When requesting a letter of recommendation from a professor for graduate school, you should provide them with a clear and concise summary of your academic and professional achievements, your goals for graduate school, and any other relevant information that will help them write a strong letter on your behalf. It is also helpful to remind them of specific projects or assignments you worked on with them, so they can speak to your strengths and skills.

2. How should I ask for a letter of recommendation from a professor?

When asking for a letter of recommendation, it is important to do so in a professional and respectful manner. You can start by sending an email or scheduling a meeting with the professor to discuss your request. Be sure to give them enough notice, at least 2-3 weeks, before the deadline and provide them with all the necessary information they will need to write the letter.

3. Is it better to ask for a letter of recommendation in person or via email?

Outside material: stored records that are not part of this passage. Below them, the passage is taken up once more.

(* ===== verification/Resources.v ===== *)
(** * The resource manager

    [internal/resources/manager.go]: the slices, the parsing of [cpu.max], the
    limits written to it and the search of a cgroup, a goroutine that walks the
    tree while the caller waits on two channels.  The cgroup library and the
    file system are parameters; [NewCPUMax] is read in the vendored
    [containerd/cgroups/v2/cpu.go]. *)
From Stdlib Require Import Strings.String Decimal DecimalString DecimalN.
From stdpp Require Import relations.
From S2P Require Import Prelude GoStd Entity Interfaces Identity Job Reconcile.
Local Open Scope string_scope.
Local Open Scope list_scope.

(** ** Numbers in text *)

(** [strconv.FormatInt(z, 10)] and [strconv.FormatUint(z, 10)] *)
Definition format_digits (z : Z) : string := NilEmpty.string_of_uint (N.to_uint (Z.to_N z)).
Definition FormatInt (z : Z) : string :=
  if (z <? 0)%Z then "-" +:+ format_digits (- z) else format_digits z.

Fixpoint atoi_digits (acc : Z) (s : string) : option Z :=
  match s with
  | EmptyString => Some acc
  | String c s' => if is_digit c then atoi_digits (10 * acc + digit_val c) s' else None
  end.

Definition ErrSyntax : error := sentinel "invalid syntax".
Definition ErrRange : error := sentinel "value out of range".
Definition quoted (s : string) : string := String "034" s +:+ String "034" EmptyString.
(** [strconv.NumError], which wraps its cause. *)
Definition NumError (s : string) (cause : error) : error :=
  wrapError ("strconv.Atoi: parsing " +:+ quoted s +:+ ": " +:+ error_text cause) cause.

(** [strconv.Atoi] in 64 bits. *)
Definition Atoi (s : string) : error + Z :=
  let '(neg, digits) :=
    match s with
    | String c s' =>
        if bool_decide (c = "-"%char) then (true, s')
        else if bool_decide (c = "+"%char) then (false, s') else (false, s)
    | EmptyString => (false, s)
    end in
  if bool_decide (digits = "") then inl (NumError s ErrSyntax)
  else match atoi_digits 0 digits with
       | None => inl (NumError s ErrSyntax)
       | Some n =>
           let n := if neg : bool then (- n)%Z else n in
           if ((- 2 ^ 63 <=? n) && (n <? 2 ^ 63))%Z then inr n else inl (NumError s ErrRange)
       end.

(** [strings.TrimSpace] of ASCII text. *)
Definition is_space (c : ascii) : bool :=
  let n := N_of_ascii c in ((9 <=? n) && (n <=? 13) || (n =? 32))%N.
Fixpoint trim_left (l : list ascii) : list ascii :=
  match l with
  | c :: l' => if is_space c then trim_left l' else l
  | [] => []
  end.
Definition TrimSpace (s : string) : string :=
  string_of_list_ascii (rev (trim_left (rev (trim_left (list_ascii_of_string s))))).

(** The tokens of a [bufio.Scanner]: lines without their end, the last one only
    if it is not empty (lines longer than its buffer are left out). *)
Definition newline : ascii := "010".
Definition drop_cr (s : string) : string :=
  match rev (list_ascii_of_string s) with
  | c :: l => if bool_decide (c = "013"%char) then string_of_list_ascii (rev l) else s
  | [] => s
  end.
Definition scan_lines (s : string) : list string :=
  let pieces := strings_Split newline s in
  map drop_cr (if bool_decide (List.last pieces "" = "") then removelast pieces else pieces).

(** ** [cpu.max] *)

(** [cgroupsv2.NewCPUMax] of a quota that is not nil. *)
Definition NewCPUMax (quota period : Z) : string := strings_Join [FormatInt quota; FormatInt period] " ".

(** The loops of [GetResources] over the lines and their parts: the first part
    that is not blank decides. *)
Fixpoint parse_parts (parts : list string) : GResult CpuResource :=
  match parts with
  | [] => ok CpuResource_zero
  | part :: parts' =>
      let part := TrimSpace part in
      if bool_decide (part ≠ "") then
        if bool_decide (part ≠ "max") then
          match Atoi part with
          | inl err => MkResult CpuResource_zero (Some err)
          | inr val => ok (MkTuple (to_uint64 val) 100000%Z)
          end
        else ok (MkTuple 100000%Z 100000%Z)
      else parse_parts parts'
  end.
Definition parse_cpu_max (content : string) : GResult CpuResource :=
  parse_parts (flat_map (strings_Split " ") (scan_lines content)).

(** ** The cgroup library and the file system *)
Class Cgroups (W : Type) := {
  (** [LoadManager] of a path: the error of a path that is not valid *)
  LoadManager : string → M W (option error);
  LoadSystemd : string → M W (option error);
  (** [Update] of the manager of a path, with only [CPU.Max] *)
  Update_Max : string → string → M W (option error);
  Enable_Controllers : string → list string → M W (option error);
  DeleteSystemd : string → M W (option error);
  (** [NewSystemd] with [CPU.Max], [Cpus] and [Mems] *)
  NewSystemd : string → string → string → string → M W (option error);
  MkdirAll : string → M W (option error);
  (** [os.Open] and the content the scanner reads *)
  Open : string → M W (error + string)
}.

(** What [filepath.Walk] visits below a root, and the error of the first
    directory or entry it cannot read, if any. *)
Record walk_entry := MkWalkEntry { we_path : string; we_name : string; we_dir : bool }.
Class FileTree (W : Type) := { Walk : string → M W (list walk_entry * option error) }.
(** [regexp.MatchString] of a compiled expression *)
Class RegexpMatch := { MatchString : string → string → bool }.

(** ** The operations *)
Inductive SliceType := UserSlice | SystemSlice | MachineSlice.

Definition sys_fs_cgroup : string := "/sys/fs/cgroup".
Definition join_sys (path : string) : string := path_Join_root ("sys/fs/cgroup/" +:+ path).

(** [getRootSlice] *)
Definition root_slice (t : SliceType) : string :=
  match t with
  | UserSlice => "/user.slice/user-1000.slice/user@1000.service"
  | SystemSlice => "/system.slice"
  | MachineSlice => "/machine.slice"
  end.

Definition CPU_Max_default : string := "max 100000".

Section manager.
Context {W T : Type} `{Workload T} `{Cgroups W}.

Definition SliceExists (path : string) : M W bool :=
  err ← LoadSystemd path;
  mret match err with Some _ => false | None => true end.

Definition createSlice (path : string) : M W (option error) := NewSystemd path CPU_Max_default "0" "0".

Definition CreateSlice (w : T) : M W (option error) :=
  let sliceType := if IsRootless w then UserSlice else MachineSlice in
  let cgroupPath := path_Join_root (root_slice sliceType +:+ "/flotta.slice/flotta-"
                                    +:+ strings_ReplaceAll (ID w) "-" "_" +:+ ".slice") in
  err ← MkdirAll (join_sys cgroupPath);
  match err with
  | Some err => mret (Some (wrapError ("failed to create cgroup for workload '" +:+ ID w +:+ "': " +:+ error_text err) err))
  | None =>
      err ← LoadManager cgroupPath;
      match err with
      | Some err => mret (Some err)
      | None => Enable_Controllers cgroupPath ["cpu"; "memory"]
      end
  end.

Definition RemoveSlice (path : string) : M W (option error) :=
  err ← LoadSystemd path;
  match err with
  | Some err => mret (Some err)
  | None => DeleteSystemd path
  end.

(** [Set]: the quota is converted to [int64]. *)
Definition Set_resources (path : string) (resources : CpuResource) : M W (option error) :=
  err ← LoadManager path;
  match err with
  | Some err => mret (Some err)
  | None =>
      let quota := to_int64 (Value1 resources) in
      let period := Value2 resources in
      Update_Max path (NewCPUMax quota period)
  end.

Definition Get_resources (cgroup : string) : M W (GResult CpuResource) :=
  err ← LoadManager cgroup;
  match err with
  | Some err =>
      mret (MkResult CpuResource_zero
        (Some (errorString ("failed to read cgroup '" +:+ cgroup +:+ "': '" +:+ error_text err +:+ "'"))))
  | None =>
      let cpuFilePath := join_sys (cgroup +:+ "/cpu.max") in
      f ← Open cpuFilePath;
      mret match f with
           | inl err =>
               MkResult CpuResource_zero (Some (wrapError
                 (ErrCPUMaxFileNotFound +:+ " failed to open file '" +:+ cpuFilePath +:+ "': '" +:+ error_text err +:+ "'")
                 (sentinel ErrCPUMaxFileNotFound)))
           | inr content => parse_cpu_max content
           end
  end.
End manager.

It is generally considered more appropriate to ask for a letter of recommendation in person, as it shows that you value the professor's time and effort. However, if it is not possible to meet in person, sending a formal email with all the necessary information and a polite request can also be acceptable.

4. How many letters of recommendation should I ask for?

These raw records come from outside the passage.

(* ===== verification/ControllerLive.v ===== *)
(** * The controller reaches operation

    Progress of [internal/edge/controller.go]: the loop can block for ever when
    a tick finds the previous one unhandled ([Controller.tick_deadlock]); when
    every tick is handled before the next, and the operator accepts, the device
    is enrolled after one tick, registered after two, and operates from the
    third on, one operation per tick. *)
From Stdlib Require Import Strings.String.
From S2P Require Import Prelude GoStd Entity Interfaces Hardware Config Controller.
Local Open Scope string_scope.
Local Open Scope list_scope.

(** An operator, and a certificate manager, without errors. *)
Class Accepting (W : Type) `{Client W} `{Certificates W} : Prop := {
  Enrol_accepts : ∀ id e w, (Enrol id e w).1 = None;
  CSR_made : ∀ name w, ∃ csr_key, (GenerateCSR name w).1 = inr csr_key;
  Register_accepts : ∀ id r w, ∃ signed, (Register id r w).1 = inr signed;
  Certificate_written : ∀ w, (WriteCertificate w).1 = None
}.

Section live.
Context {W : Type} `{MapOrder W} `{Client W} `{Certificates W} `{Race W} `{!Accepting W}.
Context (json_configuration : DeviceConfiguration → string) (json_workload : PodWorkload → string).
Context (duration_String : Z → string) (deviceID targetNamespace : string).
Context (status : W → option (gmap string JobState)).
Notation step := (ctl_step json_configuration json_workload duration_String deviceID targetNamespace status).
Notation operate := (handle_op json_configuration json_workload duration_String deviceID status).
Implicit Types (s : Controller) (w : W) (x y : Controller * W).

(** Between ticks the world changes and new periods are taken. *)
Definition pause x y : Prop := step x CWorld y ∨ step x CPeriod y.

(** A tick, and then the handling of what it sent. *)
Definition round x y : Prop :=
  ∃ a b c e, rtc pause x a ∧ step a CTick b ∧ rtc pause b c ∧ step c e y ∧ e ∈ [CEnrol; CRegister; COp].

(** The requests made in [n] rounds. *)
Definition served (n : nat) : list request :=
  match n with
  | O => []
  | S O => [ReqEnrol true]
  | S (S k) => ReqEnrol true :: ReqRegister true :: replicate k ReqOp
  end.

(** The channels after [n] rounds, and when the next tick has been sent. *)
Definition phase (n : nat) (full : bool) s : Prop :=
  requests s = served n ∧
  match n with
  | O => enrol s = Some full ∧ register s = None ∧ op s = false
  | S O => enrol s = None ∧ register s = Some full ∧ op s = false
  | S (S _) => enrol s = None ∧ register s = None ∧ op s = full
  end.

Lemma pause_phase n full x y : rtc pause x y → phase n full x.1 → phase n full y.1.
Proof.
  induction 1 as [|x y z Hp _ IH]; [done|]. intros Hx. apply IH.
  destruct Hp as [Hs|Hs]; inversion Hs; subst; [done|].
  unfold handle_period. by case_bool_decide.
Qed.

Lemma tick_phase n s : phase n false s → phase n true (handle_tick s).
Proof.
  unfold phase, handle_tick. intros [Hr Hc].
  destruct n as [|[|n]]; destruct Hc as (E1 & E2 & E3); rewrite E1; cbn; rewrite ?E2, ?E3; cbn; by rewrite ?E1, ?E2.
Qed.

Lemma enrol_phase s w : phase 0 true s → phase 1 false (handle_enrol deviceID targetNamespace s w).1.
Proof.
  intros (Hr & E1 & E2 & E3). unfold handle_enrol. run_M. rewrite Enrol_accepts.
  unfold phase. cbn. by rewrite Hr, E3.
Qed.

Lemma register_phase s w : phase 1 true s → phase 2 false (handle_register deviceID s w).1.
Proof.
  intros (Hr & E1 & E2 & E3). unfold handle_register. rewrite M_bind_unfold.
  destruct (CSR_made "deviceID" w) as [[csr key] ->]. rewrite M_bind_unfold.
  match goal with |- context [Register deviceID ?i ?w'] => destruct (Register_accepts deviceID i w') as [signed ->] end.
  rewrite !M_bind_unfold. cbn [fst mret M_ret]. rewrite Certificate_written.
  unfold phase. cbn. by rewrite Hr, E1, E3.
Qed.

Lemma op_phase n s w : phase (S (S n)) true s → phase (S (S (S n))) false (operate s w).1.
Proof.
  intros (Hr & E1 & E2 & E3).
  destruct (handle_op_frame json_configuration json_workload duration_String deviceID status s w) as (F1 & F2 & F3 & F4).
  unfold phase. rewrite F1, F2, F3, F4, Hr. split; [|done].
  unfold served. by rewrite <-!app_comm_cons, replicate_snoc.
Qed.

Lemma handled_phase n c e y : phase n true c.1 → step c e y → e ∈ [CEnrol; CRegister; COp] → phase (S n) false y.1.
Proof.
  intros Hp Hs He. pose proof Hp as [_ Hc].
  destruct Hs as [s w _ E|s w _ E|s w _ E|s w d _ E|s w _ E|s w _|s w w']; cbn [fst] in *; try set_solver.
  - destruct n as [|[|n]]; destruct Hc as (E1 & E2 & E3); [by apply enrol_phase|congruence|congruence].
  - destruct n as [|[|n]]; destruct Hc as (E1 & E2 & E3); [congruence|by apply register_phase|congruence].
  - destruct n as [|[|n]]; destruct Hc as (E1 & E2 & E3); [congruence|congruence|by apply op_phase].
Qed.

Lemma round_phase n x y : round x y → phase n false x.1 → phase (S n) false y.1.
Proof.
  intros (a & b & c & e & Hxa & Hab & Hbc & Hcy & He) Hx.
  eapply handled_phase; [|exact Hcy|exact He]. eapply pause_phase; [exact Hbc|].
  pose proof (pause_phase n false _ _ Hxa Hx) as Ha. inversion Hab; subst. by apply tick_phase.
Qed.

Lemma rounds_phase n x y : nsteps round n x y → ∀ k, phase k false x.1 → phase (k + n) false y.1.
Proof.
  induction 1 as [|n x y z Hr _ IH]; intros k Hx; [by rewrite Nat.add_0_r|].
  rewrite Nat.add_succ_r. change (S (k + n)) with (S k + n). apply IH. by eapply round_phase.
Qed.

(** While the loop runs with a ticker a round can be made. *)
Lemma tick_frame s : phase 0 false s ∨ phase 1 false s ∨ (∃ n, phase (S (S n)) false s) →
  ctl (handle_tick s) = ctl s ∧ ticker (handle_tick s) = ticker s.
Proof.
  unfold handle_tick. intros [(_ & E1 & E2 & E3)|[(_ & E1 & E2 & E3)|[n (_ & E1 & E2 & E3)]]];
    rewrite E1; cbn; rewrite ?E2; cbn; by rewrite ?E3.
Qed.

Lemma round_by e s w y :
  ctl s = Running_ → ticker s ≠ None → step (handle_tick s, w) e y → e ∈ [CEnrol; CRegister; COp] → round (s, w) y.
Proof.
  intros Hc Ht Hs He. exists (s, w), (handle_tick s, w), (handle_tick s, w), e.
  split; [apply rtc_refl|]. split; [by constructor|]. split; [apply rtc_refl|done].
Qed.

(** C34: when the operator accepts, the [n] first ticks, each handled before the
    next, make an enrolment, a registration and then operations, one per tick
    and nothing else; and the first three can be made, so the device reaches
    operation. *)
Theorem reaches_operation c w :
  (0 < conf_period (conf c))%Z →
  (∃ y, nsteps round 3 (new_controller c, w) y) ∧
  ∀ n y, nsteps round n (new_controller c, w) y → requests y.1 = served n.
Proof.
  intros Hp. assert (phase 0 false (new_controller c)) as H0' by done.
  split; [|intros n y Hn; by apply (rounds_phase n _ _ Hn 0 H0')].
  assert (ctl (new_controller c) = Running_) as C0 by (cbn; by rewrite bool_decide_eq_true_2).
  assert (ticker (new_controller c) ≠ None) as T0 by done.
  assert (enrol (handle_tick (new_controller c)) = Some true) as F0 by done.
  revert H0' C0 T0 F0. generalize (new_controller c) as s0. intros s0 H0' C0 T0 F0.
  destruct (tick_frame s0 (or_introl H0')) as [Ct0 Tt0].
  assert (step (handle_tick s0, w) CEnrol (handle_enrol deviceID targetNamespace (handle_tick s0) w)) as S1
    by (constructor; [by rewrite Ct0|done]).
  pose proof (round_by _ _ _ _ C0 T0 S1 ltac:(set_solver)) as R1. pose proof (round_phase _ _ _ R1 H0') as P1.
  destruct (handle_enrol _ _ _ w) as [s1 w1] eqn:E1.
  assert (ctl s1 = Running_ ∧ ticker s1 ≠ None) as [C1 T1].
  { unfold handle_enrol in E1. rewrite M_bind_unfold, Enrol_accepts in E1. injection E1 as <- _. cbn. by rewrite Ct0, Tt0. }
  destruct (tick_frame s1 (or_intror (or_introl P1))) as [Ct1 Tt1].
  assert (step (handle_tick s1, w1) CRegister (handle_register deviceID (handle_tick s1) w1)) as S2
    by (constructor; [by rewrite Ct1|apply (tick_phase 1 s1 P1)]).
  pose proof (round_by _ _ _ _ C1 T1 S2 ltac:(set_solver)) as R2. pose proof (round_phase _ _ _ R2 P1) as P2.
  destruct (handle_register _ _ w1) as [s2 w2] eqn:E2.
  assert (ctl s2 = Running_ ∧ ticker s2 ≠ None) as [C2 T2].
  { apply (f_equal fst) in E2. cbn [fst] in E2. rewrite <-E2. unfold handle_register. rewrite M_bind_unfold.
    destruct (CSR_made "deviceID" w1) as [[csr key] ->]. rewrite M_bind_unfold.
    match goal with |- context [Register deviceID ?i ?w'] => destruct (Register_accepts deviceID i w') as [signed ->] end.
    rewrite !M_bind_unfold. cbn [fst mret M_ret]. rewrite Certificate_written. cbn. by rewrite Ct1, Tt1. }
  destruct (tick_frame s2 (or_intror (or_intror (ex_intro _ 0%nat P2)))) as [Ct2 _].
  assert (step (handle_tick s2, w2) COp (operate (handle_tick s2) w2)) as S3
    by (constructor; [by rewrite Ct2|apply (tick_phase 2 s2 P2)]).
  pose proof (round_by _ _ _ _ C2 T2 S3 ltac:(set_solver)) as R3.
  eexists. eapply nsteps_l; [exact R1|]. eapply nsteps_l; [exact R2|]. eapply nsteps_l; [exact R3|]. constructor.
Qed.
End live.

(** ** Witness *)
Import Operator.
#[local] Instance second_period : Client unit := operator 1000000000.

#[export] Instance operator_accepts : Accepting unit.
Proof. split; intros; cbn; eauto. Qed.

Lemma reaches_operation_witness :
  ∃ y, nsteps (round (λ _, "") (λ _, "") (λ _, "") "device" "default" (λ _ : unit, None)) 3 (new_controller manager0, tt) y ∧
    requests y.1 = [ReqEnrol true; ReqRegister true; ReqOp].
Proof.
  destruct (reaches_operation (λ _, "") (λ _, "") (λ _, "") "device" "default" (λ _ : unit, None) manager0 tt)
    as [[y Hy] Hn].
  - cbn. lia.
  - exists y. split; [exact Hy|]. exact (Hn 3%nat y Hy).
Defined.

It is recommended to ask for at least three letters of recommendation for graduate school applications. These letters should come from professors or other academic professionals who can speak to your academic abilities, research experience, and potential for success in graduate school. It is important to choose recommenders who know you well and can provide detailed and personalized letters.

5. Should I waive my right to see the letter of recommendation?

It is generally recommended to waive your right to see the letter of recommendation. This shows that you trust and respect the professor's opinion and that the letter will be an honest and unbiased evaluation of your abilities. Most graduate schools also prefer to receive confidential letters of recommendation. However, if you have any concerns about what the letter may contain, you can always discuss it with the professor before they submit it.